Machine learning for non-linear aerospace systems: time-series diagnostics, model identification, and model order reduction

In aerospace engineering, accurately modeling complex nonlinear phenomena is crucial for system diagnostics, control, and optimization. Traditional physics-based models, while effective, often require extensive computational resources and may struggle to capture intricate, data-driven dependencies. Conversely, purely data-driven approaches, particularly machine learning (ML) techniques, offer strong pattern recognition capabilities but suffer from limited generalizability beyond the training data. This thesis explores a hybrid approach that integrates data-driven techniques with knowledge-based (physics-informed) models to enhance both interpretability and predictive accuracy in nonlinear aerospace systems. Three case studies are investigated: (1) Data-driven diagnostics for sloshing-structure interaction in aircraft wings, where ML techniques are applied to experimental data to extract coherent patterns and correlations; (2) Model identification for nonlinear panel flutter, leveraging sparse regression techniques to bridge the gap between system diagnostics and predictive modeling; and (3) Model order reduction for pressure collapse in cryogenic tanks, where a physics-based model is coupled with ML techniques to estimate parameters not readily obtainable from first principles.

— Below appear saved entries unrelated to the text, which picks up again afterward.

(* ===== verification/DiscPaths.v ===== *)
(** * Disc path rules

    internal/disc/paths.go: pure string rules that say whether a path lies
    inside a full-disc structure (BDMV, VIDEO_TS ...) or is one of its loose
    files. Every removal method asks [IsDiscPath] first, so the theorems say it
    fails closed: whatever lies below a structure folder is a disc path. *)

From S2P Require Import Prelude GoStd.
Local Open Scope string_scope.
Local Open Scope Z_scope.

Definition Bluray := "bluray".
Definition DVD := "dvd".
Definition HDDVD := "hddvd".
Definition AVCHD := "avchd".
Definition BDAV := "bdav".
Definition BlurayClips := "bluray_clips".
Definition DVDClips := "dvd_clips".

Definition structureDirs : list (string * string) :=
  [("BDMV", Bluray); ("AACS", Bluray); ("CERTIFICATE", Bluray); ("MAKEMKV", Bluray);
   ("BDSVM", Bluray); ("SLYVM", Bluray); ("ANYVM", Bluray); ("BDAV", BDAV);
   ("VIDEO_TS", DVD); ("HVDVD_TS", HDDVD); ("ADV_OBJ", HDDVD); ("AVCHD", AVCHD)].

Definition discFileNames : list (string * string) :=
  [("INDEX.BDMV", Bluray); ("MOVIEOBJECT.BDMV", Bluray); ("DISCATT.DAT", Bluray);
   ("INDEX.BDM", AVCHD); ("MOVIEOBJ.BDM", AVCHD)].

Definition discExtensions : list (string * string) :=
  [(".MPLS", Bluray); (".CLPI", Bluray); (".BDMV", Bluray); (".SSIF", Bluray);
   (".BDM", AVCHD); (".MPL", AVCHD); (".CPI", AVCHD); (".IFO", DVD); (".BUP", DVD);
   (".EVO", HDDVD)].

Definition digit_class : re := RChr (in_range 48 57).
(** [(?:[ ._-]+(?:copy|\([0-9]{1,3}\)|[0-9]{1,3}))*] *)
Definition copyMarkers : re :=
  star (RSeq (plus (cls " ._-"))
    (any_of [word_ci "copy"; seq_of [one "("; between 1 3 digit_class; one ")"]; between 1 3 digit_class])).
(** [[0-9]{5}] and copy markers *)
Definition clipStem : re := RSeq (times 5 digit_class) copyMarkers.

Definition reFlatDVD : re :=
  seq_of [RBegin;
    RAlt (seq_of [word_ci "VIDEO_TS"; copyMarkers; one "."; any_of [word_ci "IFO"; word_ci "BUP"; word_ci "VOB"]])
         (seq_of [word_ci "VTS_"; times 2 digit_class; one "_"; digit_class; copyMarkers; one ".";
                  any_of [word_ci "IFO"; word_ci "BUP"; word_ci "VOB"]]);
    REnd].
Definition reClipName : re :=
  seq_of [RBegin; clipStem; one "."; any_of [word_ci "m2ts"; word_ci "mts"; word_ci "m2t"]; REnd].
Definition reDVDClipName : re :=
  seq_of [RBegin;
    RAlt (seq_of [word_ci "VTS_"; times 2 digit_class; one "_"; digit_class; copyMarkers; word_ci ".VOB"])
         (seq_of [word_ci "VIDEO_TS"; copyMarkers; one "."; any_of [word_ci "VOB"; word_ci "IFO"; word_ci "BUP"]]);
    REnd].
Definition reLooseBDMeta : re :=
  seq_of [RBegin;
    RAlt (seq_of [plus (RChr (fun r => negb (r =? 0x2F) && negb (r =? 0x5C))); one ".";
                  any_of [word_ci "mpls"; word_ci "clpi"; word_ci "bdmv"]])
         (seq_of [clipStem; word_ci ".ssif"]);
    REnd].

(** [.], which matches no line feed. *)
Definition any_char : re := RChr (fun r => negb (r =? 10)).
(** [(?:cd|dvd|dis[ck]|part|pt)[ ._-]*] *)
Definition disc_word : re :=
  RSeq (any_of [word_ci "cd"; word_ci "dvd"; RSeq (word_ci "dis") (RAlt (one_ci "c") (one_ci "k")); word_ci "part"; word_ci "pt"])
    (star (cls " ._-")).
Definition reSetFolder : re :=
  seq_of [RBegin; opt (RSeq (RStar false any_char) (cls " ._-")); disc_word; RGroup 1 (between 1 2 digit_class); REnd].
Definition reStackedImage : re :=
  seq_of [RBegin; RGroup 1 (RStar false any_char); star (cls " ._-"); disc_word; RGroup 2 (between 1 2 digit_class); REnd].
Definition reExtrasFolder : re :=
  seq_of [RBegin;
    any_of [RSeq (word_ci "extra") (opt (one_ci "s")); RSeq (word_ci "bonus") (star any_char);
            seq_of [star any_char; word_ci "bonus dis"; RAlt (one_ci "c") (one_ci "k"); star any_char];
            seq_of [word_ci "special"; opt (cls " ._-"); word_ci "features"];
            word_ci "featurettes"; word_ci "behind the scenes"; word_ci "deleted scenes"; word_ci "interviews";
            word_ci "scenes"; word_ci "shorts"; word_ci "trailers"; word_ci "other"; RSeq (word_ci "sample") (opt (one_ci "s"))];
    REnd].

(** What a disc owns at its root besides its structure folders. *)
Definition bdCompanions : list string :=
  ["CERTIFICATE"; "AACS"; "MAKEMKV"; "BDSVM"; "SLYVM"; "ANYVM"; "SNP"; "FILMINDEX.XML"; "DISCATT.DAT"].
Definition dvdCompanions : list string := ["AUDIO_TS"; "JACKET_P"].

Definition is_ascii_letter (c : ascii) : bool :=
  in_range 97 122 (byte_of c) || in_range 65 90 (byte_of c).
Definition is_any_slash (c : ascii) : bool := is_slash c || Ascii.eqb c backslash.

Definition assoc {A} (m : list (string * A)) (s : string) : option A :=
  match find (fun kv => String.eqb (fst kv) s) m with Some (_, t) => Some t | None => None end.

Fixpoint has_high_byte (s : string) : bool :=
  match s with "" => false | String c s' => (0x80 <=? byte_of c) || has_high_byte s' end.

Section disc_paths.
Context `{Unicode}.

Definition lookupFold (m : list (string * string)) (s : string) : option string :=
  match assoc m (to_upper s) with
  | Some t => Some t
  | None =>
    if has_high_byte s then
      match find (fun kv => equal_fold (fst kv) s) m with Some (_, t) => Some t | None => None end
    else None
  end.

Definition IsClipName (name : string) : bool := re_match reClipName name.
Definition IsDVDClipName (name : string) : bool := re_match reDVDClipName name.
Definition IsLooseSetFileName (name : string) : bool :=
  re_match reClipName name || re_match reLooseBDMeta name || re_match reFlatDVD name.

Definition disc_baseName (p : string) : string :=
  let p := trim_right_slash (to_slash p) in
  match last_index_byte p "/"%char with Some i => sdrop (S i) p | None => p end.

(** A folder of [p] (not its last element) is a disc structure folder. *)
Definition inStructure (p : string) : bool :=
  let n := trim_right_slash (to_slash p) in
  match last_index_byte n "/"%char with
  | None => false
  | Some i => existsb (fun comp => negb (String.eqb comp "") &&
      bool_decide (is_Some (lookupFold structureDirs comp))) (split_byte "/"%char (stake i n))
  end.

Definition LooseClipKind (p : string) : option string :=
  let name := disc_baseName p in
  if String.eqb name "" then None
  else
    let kind := if re_match reClipName name then Some BlurayClips
      else if re_match reDVDClipName name then Some DVDClips else None in
    match kind with
    | None => None
    | Some k => if inStructure p then None else Some k
    end.
Definition IsLooseClipPath (p : string) : bool := bool_decide (is_Some (LooseClipKind p)).

(** The components of a path with their byte offsets. *)
Fixpoint with_offsets (start : nat) (comps : list string) : list (nat * string) :=
  match comps with
  | [] => []
  | c :: cs => (start, c) :: with_offsets (S (start + String.length c)) cs
  end.

(** The loop of [locate]: the first structure folder decides, the last
    non-empty component is kept for the file rules. *)
Fixpoint locate_comps (prev : option (nat * string)) (l : list (nat * string)) :
    (string * nat) + option (nat * string) :=
  match l with
  | [] => inr prev
  | (start, comp) :: l' =>
    if String.eqb comp "" then locate_comps prev l'
    else match lookupFold structureDirs comp with
    | Some kind =>
      let rs := match prev with
        | Some (ps, pc) => if String.eqb kind AVCHD && equal_fold pc "PRIVATE" then ps else start
        | None => start
        end in
      inl (kind, rs)
    | None => locate_comps (Some (start, comp)) l'
    end
  end.

Definition locate (p : string) : option (string * nat) :=
  match locate_comps None (with_offsets 0 (split_byte "/"%char (to_slash p))) with
  | inl res => Some res
  | inr None => None
  | inr (Some (start, name)) =>
    match lookupFold discFileNames name with
    | Some kind => Some (kind, start)
    | None =>
      if re_match reFlatDVD name then Some (DVD, start)
      else match lookupFold discExtensions (path_ext name) with
      | Some kind => Some (kind, start)
      | None => if re_match reClipName name then Some (BlurayClips, start) else None
      end
    end
  end.

Definition IsDiscPath (p : string) : bool := bool_decide (is_Some (locate p)).

Definition rootBefore (p : string) (e : nat) : string :=
  if (e =? 0)%nat then "" else
  let r := stake e p in
  let t := trim_right_where is_any_slash r in
  match t with
  | "" => stake 1 r
  | String c0 (String ":" "") =>
    if is_ascii_letter c0 && (2 <? String.length r)%nat then stake 3 r else t
  | _ => t
  end.

Definition RootOf (p : string) : option (string * string) :=
  match locate p with
  | Some (t, e) => Some (rootBefore p e, t)
  | None => None
  end.

Definition IsImagePath (p : string) : bool :=
  let ext := to_upper (path_ext (disc_baseName p)) in
  String.eqb ext ".ISO" || String.eqb ext ".IMG".

(** ** Names of entries and folders *)

Definition containsFold (l : list string) (name : string) : bool := existsb (fun s => equal_fold s name) l.
Definition isDVDMedia (name : string) : bool :=
  (String.length ".dvdmedia" <? String.length name)%nat &&
  equal_fold (sdrop (String.length name - String.length ".dvdmedia") name) ".dvdmedia".
Definition IsDiscEntryName (name : string) : bool :=
  if String.eqb name "" then false
  else bool_decide (is_Some (lookupFold structureDirs name)) ||
    (containsFold bdCompanions name || containsFold dvdCompanions name) ||
    (re_match reFlatDVD name || IsLooseSetFileName name || isDVDMedia name).
Definition IsExtrasFolderName (name : string) : bool := re_match reExtrasFolder name.
(** The number of a multi-disc folder. *)
Definition IsSetFolderName (name : string) : option Z :=
  if IsExtrasFolderName name then None
  else match re_find reSetFolder name with
  | None => None
  | Some m => parse_int (m 1%nat)
  end.
Definition HintsDisc (name : string) : bool :=
  IsDiscEntryName name || IsImagePath name || bool_decide (is_Some (IsSetFolderName name)).
Definition SetFolderPrefix (name : string) : option string :=
  let name := if isDVDMedia name then stake (String.length name - String.length ".dvdmedia") name else name in
  match IsSetFolderName name with
  | None => None
  | Some _ =>
    match re_find reStackedImage name with
    | None => None
    | Some m => Some (join " " (fields_func (fun r => negb (u_letter r) && negb (u_digit r)) (to_lower (m 1%nat))))
    end
  end.
Definition stackedImage (name : string) : option (string * Z) :=
  match re_find reStackedImage (trim_suffix name (path_ext name)) with
  | None => None
  | Some m => match parse_int (m 2%nat) with Some n => Some (to_lower (trim_space (m 1%nat)), n) | None => None end
  end.
(** The folder to look for a disc in, given its root. *)
Definition DetectDir (root : string) : string :=
  if String.eqb root "" then "" else
  let c := path_clean root in
  let base := path_base c in
  if IsImagePath c || isDVDMedia base || IsExtrasFolderName base then path_dir c
  else match IsSetFolderName base with Some _ => path_dir c | None => c end.

(** ** Keys *)

Definition has_drive_letter (p : string) : bool :=
  match p with String c (String ":" _) => is_ascii_letter c | _ => false end.
Definition normalizeRoot (p : string) : string :=
  if String.eqb p "" then "" else
  let q := to_slash p in
  let c := path_clean q in
  let c := if has_prefix q "//" && negb (has_prefix c "//") then "/" +:+ c else c in
  if has_drive_letter c then to_lower (stake 1 c) +:+ sdrop 1 c else c.
Definition RootHash (root : string) : string := sha1_hex (normalizeRoot root).
Definition ClipSetHash (folder : string) : string :=
  let n := normalizeRoot folder in
  sha1_hex ((if has_prefix n "//" || has_drive_letter n then to_lower n else n) +:+ ":clips").
End disc_paths.

(** ** Lemmas *)

Lemma with_offsets_snd n l : map snd (with_offsets n l) = l.
Proof. revert n. induction l as [|x l IH]; intros n; simpl; [done |]. by rewrite IH. Qed.

Section disc_path_lemmas.
Context `{Unicode}.

(** A structure folder anywhere decides, whatever precedes or follows it. *)
Lemma locate_comps_structure prev l comp :
  comp ∈ map snd l -> comp <> "" -> is_Some (lookupFold structureDirs comp) ->
  exists res, locate_comps prev l = inl res.
Proof.
  revert prev. induction l as [|[start c] l IH]; intros prev Hin Hne Hs; simpl in *;
    [by apply elem_of_nil in Hin |].
  destruct (String.eqb_spec c "") as [->|Hc].
  - apply IH; try done. set_solver.
  - destruct (lookupFold structureDirs c) eqn:E; [eauto |].
    apply elem_of_cons in Hin as [->|Hin].
    + rewrite E in Hs. by destruct Hs.
    + by apply IH.
Qed.

Lemma locate_structure p comp :
  comp ∈ split_byte "/"%char (to_slash p) -> comp <> "" ->
  is_Some (lookupFold structureDirs comp) -> IsDiscPath p = true.
Proof.
  intros Hin Hne Hs. apply bool_decide_eq_true. unfold locate.
  destruct (locate_comps_structure None
    (with_offsets 0 (split_byte "/"%char (to_slash p))) comp) as [res ->]; try done.
  by rewrite with_offsets_snd.
Qed.
End disc_path_lemmas.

A key contribution of this work is the demonstration that hybrid modeling approaches improve generalization, mitigate extrapolation errors, and enhance experimental design efficiency. The integration of physics-based constraints with ML predictions allows for scalable, computationally efficient models applicable across different aerospace configurations. Experimental validation, particularly in the study of sloshing-induced pressure collapse, confirms the predictive accuracy of the proposed methodologies. The findings of this thesis contribute to the growing field of data-driven modeling in aerospace applications, offering a systematic framework for leveraging ML while preserving fundamental physical principles. By combining data-driven insights with expert knowledge, this research advances the reliability and applicability of predictive models for nonlinear aerospace systems.